◆ **Data excerpts**:
(** * pyokta_aws.settings: the Settings object and its argparse plumbing

    A shallow embedding of [src/pyokta_aws/settings.py].  Python objects
    live in a heap of attribute dictionaries, printed text is collected in
    a list of lines, and exceptions are the left summand of a result; the
    three are threaded by one small state-and-exception monad.  *)

From Stdlib Require Import String Ascii ZArith DecimalString.
From stdpp Require Import base option list.

Open Scope string_scope.

(** ** Python values *)

Module Py.

(** The values that reach the settings code: [None], the two booleans of
    the [store_true] switches, the integer default of [--sts-duration] and
    the strings coming from the command line and the environment. *)
Inductive value : Type :=
| VNone
| VBool (b : bool)
| VInt (z : Z)
| VStr (s : string).

(** Truth value testing, as [not x] and [if x:] do it. *)
Definition truthy (v : value) : bool :=
  match v with
  | VNone => false
  | VBool b => b
  | VInt z => negb (z =? 0)%Z
  | VStr s => negb (s =? "")
  end.

(** [str(y)]. *)
Definition str (v : value) : string :=
  match v with
  | VNone => "None"
  | VBool true => "True"
  | VBool false => "False"
  | VInt z => NilZero.string_of_int (Z.to_int z)
  | VStr s => s
  end.

(** The ways a call can fail with [TypeError]. *)
Inductive type_error : Type :=
| PositionalNotAllowed (allowed received : nat)
| MultipleValues (param : string)
| TooManyPositional (most received : nat)
| NoDict.

Inductive exn : Type :=
| TypeError (why : type_error)
| KeyError (key : string)
| SystemExit (code : nat).

(** *** Dictionaries

    A [dict] keeps its items in insertion order, which is the order
    [items()] yields and the order the verbose dump is printed in, so it is
    an association list.  Its keys are pairwise distinct; the operations
    below keep them so. *)
Definition dict : Type := list (string * value).

Fixpoint dict_get (k : string) (d : dict) : option value :=
  match d with
  | [] => None
  | (k', v) :: d' => if k' =? k then Some v else dict_get k d'
  end.
(** * Autonomous-Guitar: the Arduino control layer

    A shallow embedding of [ServoControl.cpp] and [RemoteControl.cpp]
    (Arduino/libraries/Control Layer) and the properties of the serial
    packet dispatcher and of the sync-relative scheduler.

    Conventions of the embedding.
    - C++ integers are [Z]; a conversion to a fixed width is written out
      ([to_uint32], [to_int16]) where the source converts.
    - The bytes waiting in the UART receive queue are a [list byte]; what the
      firmware printed is a list of [tx_item].
    - [millis()] reads the field [millis] of the world.  A call of [handle()]
      is taken to be instantaneous; time moves between calls and inside
      [delay].
    - Code that mutates the object or the globals is written in a small
      state monad [M] over [World]. *)

From Stdlib Require Import ZArith List String Bool Lia.
From Stdlib Require Import Strings.Byte.
Import ListNotations.
Local Open Scope Z_scope.

(** ** Fixed-width integers *)

Definition to_uint32 (x : Z) : Z := x mod 2 ^ 32.

Definition to_int16 (x : Z) : Z := (x + 2 ^ 15) mod 2 ^ 16 - 2 ^ 15.

(** The value [Serial.read()] returns for a byte of the queue: 0..255. *)
Definition byte_val (b : byte) : Z := Z.of_N (Byte.to_N b).

(** ** C arrays as lists, indexed by [Z]

    Every access of the source is guarded so that the index is inside the
    array; outside of it (undefined behaviour in C++) [array_get] yields the
    default and [array_set] leaves the array as it is. *)

Definition array_get {A : Type} (d : A) (a : list A) (i : Z) : A :=
  nth (Z.to_nat i) a d.

Fixpoint list_set {A : Type} (a : list A) (n : nat) (x : A) : list A :=
  match a, n with
  | [], _ => []
  | _ :: t, O => x :: t
  | h :: t, S n' => h :: list_set t n' x
  end.

Definition array_set {A : Type} (a : list A) (i : Z) (x : A) : list A :=
  list_set a (Z.to_nat i) x.

(** ** The Arduino core's [map] (WMath.cpp): integer rescaling with C's
    truncating division.  Every call below stays far inside [long]. *)

Definition arduino_map (x in_min in_max out_min out_max : Z) : Z :=
  Z.quot ((x - in_min) * (out_max - out_min)) (in_max - in_min) + out_min.

(** ** ServoControl.h / ServoControl.cpp *)

Definition MAX_BOARDS : Z := 2.
Definition MAX_SERVOS : Z := 18.
Definition PWM_MIN_MICROSEC : Z := 400.
Definition PWM_MAX_MICROSEC : Z := 2600.
Definition MAX_SERVO_ANGLE : Z := 180.
Definition PWM_FREQUENCY : Z := 60.

(** What the firmware asks of the I2C bus and of the PCA9685 drivers. *)
Inductive hw_event : Type :=
| WireBegin
| BoardBegin (board addr : Z)
| SetPWMFreq (board freq : Z)
| SetPWM (board channel on off : Z).

(** The file-scope variables of ServoControl.cpp, and the hardware trace. *)
Record ServoControl : Type := mkServoControl {
  servomin : Z;
  servomax : Z;
  numBoards : Z;
  servoBoard : list Z;
  servoChannel : list Z;
  hw : list hw_event
}.

(** Statics and globals start zeroed. *)
Definition servo_globals : ServoControl :=
  {| servomin := 0; servomax := 0; numBoards := 0;
     servoBoard := repeat 0 (Z.to_nat MAX_SERVOS);
     servoChannel := repeat 0 (Z.to_nat MAX_SERVOS);
     hw := [] |}.

(** The indices [0; 1; ...; n-1] of a counted [for] loop. *)
Definition indices (n : Z) : list Z := map Z.of_nat (seq 0 (Z.to_nat n)).

Definition setupServoDrivers (i2cAddrs : list Z) (count : Z)
  (sv : ServoControl) : ServoControl :=
  let nb := if count <? MAX_BOARDS then count else MAX_BOARDS in
  let period := Z.quot 1000000 PWM_FREQUENCY in
  {| servomin := arduino_map PWM_MIN_MICROSEC 0 period 0 4096;
     servomax := arduino_map PWM_MAX_MICROSEC 0 period 0 4096;
     numBoards := nb;
     servoBoard := map (fun _ => 0) (indices MAX_SERVOS);
     servoChannel := map (fun s => if s <? 16 then s else 0) (indices MAX_SERVOS);
     hw := hw sv ++ [WireBegin]
           ++ flat_map (fun i => [BoardBegin i (array_get 0 i2cAddrs i);
                                  SetPWMFreq i PWM_FREQUENCY])
                       (indices nb) |}.
(** A configuration file that was found but is not valid YAML: loading
    fails, viper still reports the path of the file, and no key is set. *)
Definition unparsableConfig : World :=
  host (Some {| kind := ErrOther;
                errText := "While parsing config: yaml: line 3: mapping values are not allowed in this context" |})
       "/etc/libyalink/config.yaml" [] [] ∅.

(** A loaded configuration with the given keys present and password
    authentication with the given secret. *)
Definition withPassword (keys : list string) (ty pw : string) : World :=
  host None "/etc/libyalink/config.yaml" keys
       [("auth.type", ty); ("auth.password", pw)] ∅.

(** A password of six Cyrillic letters, two bytes each in UTF-8. *)
Definition cyrillicPassword : string := "пароль".

(** A connection on a host with stock kernel ceilings: both requests are
    accepted and the kernel reports 212992 bytes for either buffer. *)
Definition stockConn : Buffers.UDPConn :=
  {| Buffers.SetReadBuffer := fun _ => None;
     Buffers.SetWriteBuffer := fun _ => None;
     Buffers.SyscallConn := None;
     Buffers.Control := None;
     Buffers.Getsockopt := fun _ => inr 212992%Z |}.

(** A connection on a tuned host: the kernel reports twice the request. *)
Definition tunedConn : Buffers.UDPConn :=
  {| Buffers.SetReadBuffer := fun _ => None;
     Buffers.SetWriteBuffer := fun _ => None;
     Buffers.SyscallConn := None;
     Buffers.Control := None;
     Buffers.Getsockopt := fun _ => inr 16777216%Z |}.
(** X7.  For each of the seven piece types and whatever the 4x4 preview
    grid held before, [create_next_tetrominoe] is defined (the piece set
    up at offset 0 fits the preview grid) and leaves a grid in which the
    four cells of the piece hold its colour and the twelve other cells are
    0. *)
Theorem create_next_tetrominoe_preview (t : tetrominoe) (g : list Z) (piece : Z) :
  length g = 16%nat ->
  0 <= piece < 7 ->
  let new := setup_tetrominoe t piece 0 in
  exists colour g',
    block_colours !! Z.to_nat piece = Some colour
    /\ create_next_tetrominoe t g block_colours piece = Some (new, g')
    /\ length g' = 16%nat
    /\ Forall (fun c => in_next_grid c = true) (cells new)
    /\ (forall x y, 0 <= x < 4 -> 0 <= y < 4 ->
          g' !!! next_idx (x, y)
          = if decide ((x, y) ∈ cells new) then colour else 0)
    /\ length (List.filter (fun v => negb (v =? 0)) g') = 4%nat.
Proof.
  intros Hlen Hp new. subst new.
  unfold create_next_tetrominoe. rewrite next_grid_cleared by assumption.
  assert (Hxy : forall x y, 0 <= x < 4 -> 0 <= y < 4 ->
            In (x, y) [(0,0);(0,1);(0,2);(0,3);(1,0);(1,1);(1,2);(1,3);
                       (2,0);(2,1);(2,2);(2,3);(3,0);(3,1);(3,2);(3,3)]).
  { intros x y Hx Hy.
    assert (x = 0 \/ x = 1 \/ x = 2 \/ x = 3) as [->|[->|[->| ->]]] by lia;
    assert (y = 0 \/ y = 1 \/ y = 2 \/ y = 3) as [->|[->|[->| ->]]] by lia;
    cbn; tauto. }
  apply piece_types in Hp.
  destruct Hp as [->|[->|[->|[->|[->|[->| ->]]]]]];
    (eexists; eexists; split; [reflexivity |]; split; [reflexivity |];
     split; [reflexivity |]; split; [repeat constructor |];
     split; [| reflexivity];
     intros x y Hx Hy; specialize (Hxy x y Hx Hy); cbn in Hxy;
     repeat (destruct Hxy as [Hxy|Hxy]; [injection Hxy as <- <-; reflexivity |]);
     contradiction).
Qed.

◆ **Problem statement**: When you reach the line containing "Definition MAX_SERVOS : Z := 18." in the data above, start copying exactly, and stop after the line containing "servoChannel := map".

◆ **Output for this exercise**:
Definition MAX_SERVOS : Z := 18.
Definition PWM_MIN_MICROSEC : Z := 400.
Definition PWM_MAX_MICROSEC : Z := 2600.
Definition MAX_SERVO_ANGLE : Z := 180.
Definition PWM_FREQUENCY : Z := 60.

(** What the firmware asks of the I2C bus and of the PCA9685 drivers. *)
Inductive hw_event : Type :=
| WireBegin
| BoardBegin (board addr : Z)
| SetPWMFreq (board freq : Z)
| SetPWM (board channel on off : Z).

(** The file-scope variables of ServoControl.cpp, and the hardware trace. *)
Record ServoControl : Type := mkServoControl {
  servomin : Z;
  servomax : Z;
  numBoards : Z;
  servoBoard : list Z;
  servoChannel : list Z;
  hw : list hw_event
}.

(** Statics and globals start zeroed. *)
Definition servo_globals : ServoControl :=
  {| servomin := 0; servomax := 0; numBoards := 0;
     servoBoard := repeat 0 (Z.to_nat MAX_SERVOS);
     servoChannel := repeat 0 (Z.to_nat MAX_SERVOS);
     hw := [] |}.

(** The indices [0; 1; ...; n-1] of a counted [for] loop. *)
Definition indices (n : Z) : list Z := map Z.of_nat (seq 0 (Z.to_nat n)).

Definition setupServoDrivers (i2cAddrs : list Z) (count : Z)
  (sv : ServoControl) : ServoControl :=
  let nb := if count <? MAX_BOARDS then count else MAX_BOARDS in
  let period := Z.quot 1000000 PWM_FREQUENCY in
  {| servomin := arduino_map PWM_MIN_MICROSEC 0 period 0 4096;
     servomax := arduino_map PWM_MAX_MICROSEC 0 period 0 4096;
     numBoards := nb;
     servoBoard := map (fun _ => 0) (indices MAX_SERVOS);
     servoChannel := map (fun s => if s <? 16 then s else 0) (indices MAX_SERVOS);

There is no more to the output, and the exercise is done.